» **Exercise brief**:
Which lines come from the start of the records through the line that holds "- now apply handler_avr."? Write them out word for word.
+++ Recorded information
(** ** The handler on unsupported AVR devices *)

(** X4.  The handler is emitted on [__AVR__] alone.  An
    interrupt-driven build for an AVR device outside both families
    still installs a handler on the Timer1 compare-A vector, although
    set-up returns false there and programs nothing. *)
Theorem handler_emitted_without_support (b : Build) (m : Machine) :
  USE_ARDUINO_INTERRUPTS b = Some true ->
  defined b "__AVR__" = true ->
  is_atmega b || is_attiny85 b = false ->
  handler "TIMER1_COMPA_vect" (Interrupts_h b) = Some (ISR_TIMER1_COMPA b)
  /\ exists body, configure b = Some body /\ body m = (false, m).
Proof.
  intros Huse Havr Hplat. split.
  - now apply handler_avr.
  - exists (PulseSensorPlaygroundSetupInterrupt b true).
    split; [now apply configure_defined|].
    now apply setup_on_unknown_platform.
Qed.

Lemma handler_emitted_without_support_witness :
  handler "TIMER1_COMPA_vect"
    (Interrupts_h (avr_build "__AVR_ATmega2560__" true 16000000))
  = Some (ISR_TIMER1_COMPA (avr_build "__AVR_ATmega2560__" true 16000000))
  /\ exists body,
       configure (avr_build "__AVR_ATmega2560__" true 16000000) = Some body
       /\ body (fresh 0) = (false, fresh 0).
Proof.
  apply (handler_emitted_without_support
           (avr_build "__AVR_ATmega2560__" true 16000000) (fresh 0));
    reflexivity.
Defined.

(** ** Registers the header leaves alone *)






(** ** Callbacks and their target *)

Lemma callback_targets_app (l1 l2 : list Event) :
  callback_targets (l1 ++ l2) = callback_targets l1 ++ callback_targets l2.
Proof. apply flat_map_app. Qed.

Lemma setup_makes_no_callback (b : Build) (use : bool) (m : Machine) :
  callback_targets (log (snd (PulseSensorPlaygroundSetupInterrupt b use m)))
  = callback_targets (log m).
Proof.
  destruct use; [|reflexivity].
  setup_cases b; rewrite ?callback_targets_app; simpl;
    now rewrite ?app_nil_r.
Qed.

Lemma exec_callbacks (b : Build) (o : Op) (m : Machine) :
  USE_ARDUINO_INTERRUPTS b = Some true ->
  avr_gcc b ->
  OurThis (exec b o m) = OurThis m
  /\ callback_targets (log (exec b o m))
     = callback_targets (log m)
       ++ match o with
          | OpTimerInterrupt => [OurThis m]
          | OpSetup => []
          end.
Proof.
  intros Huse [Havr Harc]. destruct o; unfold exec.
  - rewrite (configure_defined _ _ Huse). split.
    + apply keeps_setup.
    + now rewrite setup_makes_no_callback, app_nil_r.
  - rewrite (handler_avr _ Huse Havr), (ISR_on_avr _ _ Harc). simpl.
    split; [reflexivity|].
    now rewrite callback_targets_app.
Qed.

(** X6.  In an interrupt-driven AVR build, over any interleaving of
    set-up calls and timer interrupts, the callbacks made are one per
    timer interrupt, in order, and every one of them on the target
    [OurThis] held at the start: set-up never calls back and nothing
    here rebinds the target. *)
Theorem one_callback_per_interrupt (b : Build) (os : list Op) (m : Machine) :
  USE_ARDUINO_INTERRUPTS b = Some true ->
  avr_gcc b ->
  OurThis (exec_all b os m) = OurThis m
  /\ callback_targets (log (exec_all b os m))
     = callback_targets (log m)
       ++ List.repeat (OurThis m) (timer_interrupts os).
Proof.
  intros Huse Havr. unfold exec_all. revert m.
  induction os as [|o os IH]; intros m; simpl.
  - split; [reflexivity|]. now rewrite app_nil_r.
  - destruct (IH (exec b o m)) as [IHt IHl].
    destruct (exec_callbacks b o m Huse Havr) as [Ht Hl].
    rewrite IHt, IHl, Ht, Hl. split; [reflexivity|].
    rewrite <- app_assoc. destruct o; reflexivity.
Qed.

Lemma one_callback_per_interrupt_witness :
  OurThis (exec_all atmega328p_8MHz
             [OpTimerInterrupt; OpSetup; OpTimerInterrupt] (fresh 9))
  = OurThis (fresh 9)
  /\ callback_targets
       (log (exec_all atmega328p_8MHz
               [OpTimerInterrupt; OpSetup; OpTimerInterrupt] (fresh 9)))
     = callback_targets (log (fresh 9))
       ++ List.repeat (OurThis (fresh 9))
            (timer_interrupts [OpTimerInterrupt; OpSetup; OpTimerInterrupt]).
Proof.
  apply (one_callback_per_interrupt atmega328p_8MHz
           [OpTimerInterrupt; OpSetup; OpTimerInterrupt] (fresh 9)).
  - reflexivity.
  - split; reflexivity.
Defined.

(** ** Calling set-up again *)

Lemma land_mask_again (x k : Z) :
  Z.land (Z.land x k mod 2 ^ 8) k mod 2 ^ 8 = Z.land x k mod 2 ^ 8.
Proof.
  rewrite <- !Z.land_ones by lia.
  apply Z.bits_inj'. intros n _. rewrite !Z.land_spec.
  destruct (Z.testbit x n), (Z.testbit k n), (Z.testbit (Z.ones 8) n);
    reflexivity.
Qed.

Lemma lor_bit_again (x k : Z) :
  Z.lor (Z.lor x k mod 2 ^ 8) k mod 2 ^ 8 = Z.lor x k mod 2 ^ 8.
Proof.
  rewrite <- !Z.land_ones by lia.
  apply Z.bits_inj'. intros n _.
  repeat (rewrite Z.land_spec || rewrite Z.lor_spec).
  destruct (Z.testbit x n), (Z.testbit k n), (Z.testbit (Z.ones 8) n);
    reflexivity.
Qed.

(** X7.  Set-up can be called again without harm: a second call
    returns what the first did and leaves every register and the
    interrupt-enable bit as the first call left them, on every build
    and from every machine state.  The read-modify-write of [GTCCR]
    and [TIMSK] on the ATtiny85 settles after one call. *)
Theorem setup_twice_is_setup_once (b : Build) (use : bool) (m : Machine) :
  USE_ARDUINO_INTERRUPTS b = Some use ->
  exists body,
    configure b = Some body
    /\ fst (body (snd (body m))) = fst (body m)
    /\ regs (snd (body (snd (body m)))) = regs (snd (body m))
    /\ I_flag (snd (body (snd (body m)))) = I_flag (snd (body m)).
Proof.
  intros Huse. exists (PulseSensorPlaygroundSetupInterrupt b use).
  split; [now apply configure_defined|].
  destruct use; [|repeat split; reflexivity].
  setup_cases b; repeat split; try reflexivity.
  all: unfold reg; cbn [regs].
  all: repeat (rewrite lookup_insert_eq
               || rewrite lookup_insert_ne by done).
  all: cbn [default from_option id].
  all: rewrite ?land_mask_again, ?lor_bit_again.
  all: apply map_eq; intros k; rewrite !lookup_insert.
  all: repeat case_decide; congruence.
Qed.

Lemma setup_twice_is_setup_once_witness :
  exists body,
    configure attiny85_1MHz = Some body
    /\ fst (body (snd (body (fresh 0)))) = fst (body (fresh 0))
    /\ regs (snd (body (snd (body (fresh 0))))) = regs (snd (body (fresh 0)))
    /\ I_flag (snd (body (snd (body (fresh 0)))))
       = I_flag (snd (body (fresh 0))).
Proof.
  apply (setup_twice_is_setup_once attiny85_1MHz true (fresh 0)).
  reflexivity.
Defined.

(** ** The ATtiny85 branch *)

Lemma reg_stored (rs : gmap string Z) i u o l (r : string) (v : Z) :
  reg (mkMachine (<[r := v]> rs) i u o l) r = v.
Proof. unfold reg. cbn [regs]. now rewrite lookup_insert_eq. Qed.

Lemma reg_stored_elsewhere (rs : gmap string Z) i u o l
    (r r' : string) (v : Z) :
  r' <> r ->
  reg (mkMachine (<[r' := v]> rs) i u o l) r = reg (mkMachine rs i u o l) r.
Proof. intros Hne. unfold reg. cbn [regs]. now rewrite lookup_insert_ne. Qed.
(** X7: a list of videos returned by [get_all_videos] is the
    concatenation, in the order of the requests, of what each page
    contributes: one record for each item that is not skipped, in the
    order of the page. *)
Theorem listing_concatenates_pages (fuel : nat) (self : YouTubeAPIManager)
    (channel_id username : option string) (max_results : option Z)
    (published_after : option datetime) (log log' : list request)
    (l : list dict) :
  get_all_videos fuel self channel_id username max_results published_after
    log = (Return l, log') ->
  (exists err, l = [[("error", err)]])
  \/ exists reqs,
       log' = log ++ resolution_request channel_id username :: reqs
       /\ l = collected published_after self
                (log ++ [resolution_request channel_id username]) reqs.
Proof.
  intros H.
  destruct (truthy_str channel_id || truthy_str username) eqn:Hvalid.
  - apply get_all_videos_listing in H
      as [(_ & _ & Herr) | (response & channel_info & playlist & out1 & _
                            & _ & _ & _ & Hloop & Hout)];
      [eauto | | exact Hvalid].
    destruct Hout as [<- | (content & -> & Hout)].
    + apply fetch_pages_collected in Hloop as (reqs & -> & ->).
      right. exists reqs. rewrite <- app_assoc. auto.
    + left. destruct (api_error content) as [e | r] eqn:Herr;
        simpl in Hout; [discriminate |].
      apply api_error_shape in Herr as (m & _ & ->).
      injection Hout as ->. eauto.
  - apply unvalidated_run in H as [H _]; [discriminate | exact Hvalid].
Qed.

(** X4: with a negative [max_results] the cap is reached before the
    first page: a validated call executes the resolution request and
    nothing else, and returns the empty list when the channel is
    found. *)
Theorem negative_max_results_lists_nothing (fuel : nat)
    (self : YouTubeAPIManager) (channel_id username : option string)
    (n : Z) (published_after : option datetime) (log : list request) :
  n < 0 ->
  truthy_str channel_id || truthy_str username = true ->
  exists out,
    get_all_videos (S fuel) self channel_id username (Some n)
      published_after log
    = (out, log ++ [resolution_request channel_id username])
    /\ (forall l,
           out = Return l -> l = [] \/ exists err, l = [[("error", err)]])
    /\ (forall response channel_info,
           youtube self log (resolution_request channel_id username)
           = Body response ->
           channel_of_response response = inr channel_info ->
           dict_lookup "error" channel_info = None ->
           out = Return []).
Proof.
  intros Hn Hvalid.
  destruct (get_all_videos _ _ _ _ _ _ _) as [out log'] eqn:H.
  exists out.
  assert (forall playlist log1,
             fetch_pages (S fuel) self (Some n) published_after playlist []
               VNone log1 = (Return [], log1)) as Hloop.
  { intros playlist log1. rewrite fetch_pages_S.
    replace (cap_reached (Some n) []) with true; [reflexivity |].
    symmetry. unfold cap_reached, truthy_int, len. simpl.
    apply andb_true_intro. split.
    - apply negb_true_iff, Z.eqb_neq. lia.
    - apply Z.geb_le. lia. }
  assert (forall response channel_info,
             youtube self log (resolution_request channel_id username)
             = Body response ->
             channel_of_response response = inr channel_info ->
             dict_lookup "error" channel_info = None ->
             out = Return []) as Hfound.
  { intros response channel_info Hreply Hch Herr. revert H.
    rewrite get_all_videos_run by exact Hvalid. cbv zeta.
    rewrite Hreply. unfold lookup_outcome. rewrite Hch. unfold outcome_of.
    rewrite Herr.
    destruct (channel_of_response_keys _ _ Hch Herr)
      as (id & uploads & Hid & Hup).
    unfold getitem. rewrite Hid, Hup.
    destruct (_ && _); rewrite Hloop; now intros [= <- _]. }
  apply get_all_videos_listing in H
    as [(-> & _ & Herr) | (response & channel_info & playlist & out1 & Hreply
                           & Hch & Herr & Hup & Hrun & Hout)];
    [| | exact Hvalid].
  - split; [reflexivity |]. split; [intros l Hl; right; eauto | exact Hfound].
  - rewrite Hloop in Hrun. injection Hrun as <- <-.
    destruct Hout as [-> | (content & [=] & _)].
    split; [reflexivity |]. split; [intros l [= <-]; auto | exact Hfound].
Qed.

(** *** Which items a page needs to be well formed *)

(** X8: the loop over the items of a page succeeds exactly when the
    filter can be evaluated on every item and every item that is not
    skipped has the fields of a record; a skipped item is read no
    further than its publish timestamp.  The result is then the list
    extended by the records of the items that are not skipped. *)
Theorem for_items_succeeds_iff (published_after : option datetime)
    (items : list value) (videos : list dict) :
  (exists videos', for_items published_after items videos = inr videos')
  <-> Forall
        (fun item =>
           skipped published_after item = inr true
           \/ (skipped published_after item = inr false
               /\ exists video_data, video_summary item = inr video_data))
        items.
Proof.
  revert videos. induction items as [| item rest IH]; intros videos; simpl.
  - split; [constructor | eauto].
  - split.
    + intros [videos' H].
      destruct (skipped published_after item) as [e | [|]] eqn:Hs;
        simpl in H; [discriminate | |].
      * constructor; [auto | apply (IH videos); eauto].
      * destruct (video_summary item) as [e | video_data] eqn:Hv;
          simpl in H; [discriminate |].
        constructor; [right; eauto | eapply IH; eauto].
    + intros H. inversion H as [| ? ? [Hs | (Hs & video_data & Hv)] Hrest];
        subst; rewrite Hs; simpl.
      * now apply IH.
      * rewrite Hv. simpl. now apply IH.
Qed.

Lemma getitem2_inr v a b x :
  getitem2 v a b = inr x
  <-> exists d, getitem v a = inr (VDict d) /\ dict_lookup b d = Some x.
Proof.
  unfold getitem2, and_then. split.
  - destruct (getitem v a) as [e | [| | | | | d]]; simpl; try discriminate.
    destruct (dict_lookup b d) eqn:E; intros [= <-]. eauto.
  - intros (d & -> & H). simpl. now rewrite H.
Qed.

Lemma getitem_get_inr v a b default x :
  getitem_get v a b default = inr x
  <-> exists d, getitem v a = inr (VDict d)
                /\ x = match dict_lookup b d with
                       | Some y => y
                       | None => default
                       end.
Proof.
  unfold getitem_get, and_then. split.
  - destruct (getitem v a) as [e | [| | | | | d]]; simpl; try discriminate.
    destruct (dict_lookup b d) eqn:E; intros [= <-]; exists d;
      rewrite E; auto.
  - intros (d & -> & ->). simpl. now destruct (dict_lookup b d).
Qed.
++++++
» **Exercise result**:
(** ** The handler on unsupported AVR devices *)

(** X4.  The handler is emitted on [__AVR__] alone.  An
    interrupt-driven build for an AVR device outside both families
    still installs a handler on the Timer1 compare-A vector, although
    set-up returns false there and programs nothing. *)
Theorem handler_emitted_without_support (b : Build) (m : Machine) :
  USE_ARDUINO_INTERRUPTS b = Some true ->
  defined b "__AVR__" = true ->
  is_atmega b || is_attiny85 b = false ->
  handler "TIMER1_COMPA_vect" (Interrupts_h b) = Some (ISR_TIMER1_COMPA b)
  /\ exists body, configure b = Some body /\ body m = (false, m).
Proof.
  intros Huse Havr Hplat. split.
  - now apply handler_avr.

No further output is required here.